Most of the phonology is pretty well settled and unlikely to change.
There are 20 consonant phonemes (one of limited occurence) and 5 vowels. In
the order of the Kash alphabet (Romanization in quotes, the approximate IPA
if necessary, and description):
1. "h" [x] voiceless velar fricative-- varies somewhat depending on
surrounding vowels, but not so noticeably as Germ. ach-/ich-laut. .
2. "k" voiceless velar stop, unaspirated.
3. "ng" [Ng] voiced prenasalized velar stop, or a cluster, as in 'bingo'.
All 4 nasalized stops are considered units; they are syllable-initial, and
written with a single character.
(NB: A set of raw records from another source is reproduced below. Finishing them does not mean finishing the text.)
(** The items of a new snapshot: every one fits a frame. *)
Fixpoint pack_snapshot (c : NodeConfig) (tip token : string) (count : Z) (rid : option string)
    (txs : list Transaction) : result (list bytes) :=
  match txs with
  | [] => Ok []
  | tx :: txs =>
      encoded ← pack_transaction tx (max_item_bytes c);
      _ ← encode_message
            (message "MEMPOOL" (mempool_payload tip token count [JStr encoded] (count + 1) false) rid)
            (max_frame_bytes c);
      item ← b64decode encoded;
      items ← pack_snapshot c tip token count rid txs;
      Ok (item :: items)
  end.

(** From the reservation of the bytes on: the [try] gives them back when it
    raises. *)
Definition reserve_snapshot (sid : string) (rid : option string) (tip : string) (now : Q) (stats : Z * Z) :
    node_call (option ExportSnapshot) :=
  c ← gets config;
  _ ← with_sync (λ y, y {{ snapshot_bytes := snapshot_bytes y + stats.2 }});
  token ← node_token;
  items ← gets (λ n, mp ← mempool_snapshot (node_chain n);
                     pack_snapshot c tip token stats.1 rid (get_transactions mp));
  match items with
  | Ok items =>
      let x := MkExport token tip items stats.2 0 now now in
      _ ← with_sync (λ y, y {{ exports := dict_set (exports y) sid x }});
      mret (Some x)
  | Raise e =>
      _ ← with_sync (λ y, y {{ snapshot_bytes := snapshot_bytes y - stats.2 }});
      if bool_decide (e = PolicyLimitError) then _ ← send_error sid rid "POLICY_LIMIT"; mret None
      else raise e
  end.

(** The [snapshot_id is None] branch: the new snapshot, or [None] when an
    error was sent instead. *)
Definition create_snapshot (sid : string) (rid : option string) (tip : string) (now : Q)
    (snapshot : option ExportSnapshot) : node_call (option ExportSnapshot) :=
  s ← session_of sid;
  c ← gets config;
  if match snapshot with Some _ => true | None => negb (Qle_bool (next_export s) now) end then
    _ ← send_error sid rid "BUSY"; mret None
  else
    _ ← with_session sid (λ s, s {{ next_export := (now + snapshot_cooldown c)%Q }});
    stats ← ask_chain get_mempool_stats;
    if (snapshot_max_transactions c <? stats.1) || (snapshot_max_bytes c <? stats.2) then
      _ ← send_error sid rid "POLICY_LIMIT"; mret None
    else
      y ← gets sync;
      if snapshot_global_bytes c <? snapshot_bytes y + stats.2 then
        _ ← send_error sid rid "BUSY"; mret None
      else reserve_snapshot sid rid tip now stats.

(** The loop over the page: the items that fit, and their number. *)
Fixpoint fill_page (c : NodeConfig) (tip token : string) (start total : Z) (rid : option string)
    (items : list bytes) (acc : list json) : result (list json) :=
  match items with
  | [] => Ok acc
  | item :: items =>
      let trial := acc ++ [JStr (b64encode item)] in
      let next := start + Z.of_nat (length trial) in
      match encode_message (message "MEMPOOL" (mempool_payload tip token start trial next (next =? total)) rid)
              (max_frame_bytes c) with
      | Ok _ => fill_page c tip token start total rid items trial
      | Raise e => if bool_decide (e = PolicyLimitError) then Ok acc else Raise e
      end
  end.

(** From the cursor check on. *)
Definition serve_page (sid : string) (rid : option string) (tip : string) (cursor limit : Z) (now : Q)
    (x : ExportSnapshot) : node_call unit :=
  c ← gets config;
  if negb (cursor =? export_cursor x) then raise ProtocolError
  else
    let start := export_cursor x in
    let total := Z.of_nat (length (export_items x)) in
    txs ← lift (fill_page c tip (export_token x) start total rid
                  (take (Z.to_nat limit) (drop (Z.to_nat start) (export_items x))) []);
    let next := start + Z.of_nat (length txs) in
    let done := next =? total in
    if bool_decide (txs = []) && negb done then
      _ ← drop_export sid; send_error sid rid "POLICY_LIMIT"
    else
      _ ← with_sync (λ y, y {{ exports := dict_map (λ x, x {{ export_cursor := next; touched := now }}) sid (exports y) }});
      _ ← send sid (message "MEMPOOL" (mempool_payload tip (export_token x) start txs next done) rid);
      when done (drop_export sid).

Definition serve_mempool (sid : string) (m : Message) : node_call unit :=
  let p := message_fields m in
  let rid := message_rid m in
  now ← node_clock;
  t ← node_tip;
  tip_hash ← lift (field_str p "tip_hash");
  if negb (bool_decide (tip_hash = t.2)) then _ ← drop_export sid; send_error sid rid "STALE_TIP"
  else
    y ← gets sync;
    c ← gets config;
    let stale := match dict_get (exports y) sid with Some x => snapshot_over c now x | None => false end in
    _ ← when stale (drop_export sid);
    let snapshot := if (stale : bool) then None else dict_get (exports y) sid in
    snapshot_id ← lift (member p "snapshot_id");
    cursor ← lift (field_int p "cursor");
    limit ← lift (field_int p "limit");
    if is_none snapshot_id then
      x ← create_snapshot sid rid t.2 now snapshot;
      match x with
      | None => mret tt
      | Some x => serve_page sid rid t.2 cursor limit now x
      end
    else
      match snapshot with
      | Some x =>
          if match snapshot_id with JStr i => bool_decide (i = export_token x) | _ => false end then serve_page sid rid t.2 cursor limit now x
          else send_error sid rid "SNAPSHOT_EXPIRED"
      | None => send_error sid rid "SNAPSHOT_EXPIRED"
      end.

Definition submit_items (sid : string) (items : list json) : node_call unit :=
  for_each items (λ item,
    c ← gets config;
    encoded ← lift (item_str item);
    tx ← lift (unpack_transaction encoded (max_item_bytes c));
    _ ← node_submit_transaction tx (Some sid);
    mret tt).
But they only occur medially; and they
affect vowel allophony and reflect historic clusters.
4. "-ñ" [N] velar nasal, word final only; reverts to palatal [ñ] if a vowel
is suffixed--probably the result of spelling pronunciation.. The "ñ"
character for /-N/ was adopted long ago to simplify type-fonts (it would not
otherwise be used in final position). An "N" char. exists in the general
Kash alphabet, and is used in those related langs. that still retain /N/ in
5. "sh" [S] voiceless alveo-palatal fricative, Engl. "sh"
6. "c" [tS] voiceless alveo-palatal affricate, unasp., Engl. or Span. "ch"
7. "nj" [ndZ] voiced prenasalized a-p affricate, as in "banjo"
8. "ñ" alv-palatal nasal, Span.ñ (as [N] in word final, see above)
9. "y" [j] voiced alv-palatal approximant/semi-vowel, like Engl. "yes" with
perhaps a bit more friction. As a transitional glide in i/e_V, or (writing
convention) a_i it is barely enunciated.
10. "s" voiceless alveolar (for some, dental) fricative, closest to Engl.
/s/ though can be mis-heard as /T/, from which it descends, historically.
11. "t" voicless alveolar/dental stop, unasp., closest to Span. /t/
12. "nd" voiced alveolar (seldom dental) prenasalized stop, cf. Engl.
13. "n" alveolar nasal.
14. "r" voiced alveloar trill (in fast speech, just a tap) like Span. /rr/
15. "l" voiced alv. lateral, "bright l" as in Spanish-- never velarized as
in Engl. "law, full". In / i_i / it is palatalized [lj] (or is the correct
symbol [L]-- in any case, Castillian /ll/, Italian "-gli-")
16. "f" [P] or [f] voiceless bilabial or labio-dental fricative. If
bilabial, the lips are quite close together and tensed; if lab-dent., the
lower teeth contact the _inner_ surface of the upper lip (different mouth
17. "p" voiceless bilabial stop, unasp.
18. "mb" voiced bilabial prenasalized stop
19. "m" bilabial nasal
20. "v" [B] or [v] voiced bilabial or lab-dental fricative. See comments
(20a. "w" non-phonemic; transitional glide separating /u/o/ from a following
vowel, or to separate /a/ from a following /u/o/. A writing convention; it
is barely enunciated.
VOWELS (generally equivalent to Spanish vowels, except as noted):
1."a" low central ~ back, unrounded. May be reduced to schwa or [V] (US
cup, but, sofa) in word or phrase final.
2. "i" high front close. (Lips slightly spread for both /i/ and /e/)
3. "e" mid front close [e] in open syllables; lower open [E] in closed
syllables, before /r/, the NC, and stop+r clusters; so mesa ['mesa] 'one',
keli ~ ket ['keli] ~ [kEt] 'six', lero ['lEro] 'day', engol ['ENgol] 'hull
(boat)', cetre ['tSEtre] 'married', yendren ['jEndrEn] 'to spin'. Open
syllable [E] in ende ['EndE] 'and then..., and so...' is an exception.
4. "u" high back close. Both /u/ and /o/ "sound like" our rounded vowels
[u] and [o], but they are not rounded.
5. "o" mid/low back, somewhat open-- approx. as in US Engl. more, for, and
IMO Span./..orC../, cf. como vs. corte-- thus, between pure [o] and [O]. By
default, better [o] then [O].
Long enough for now. More, much more, to come.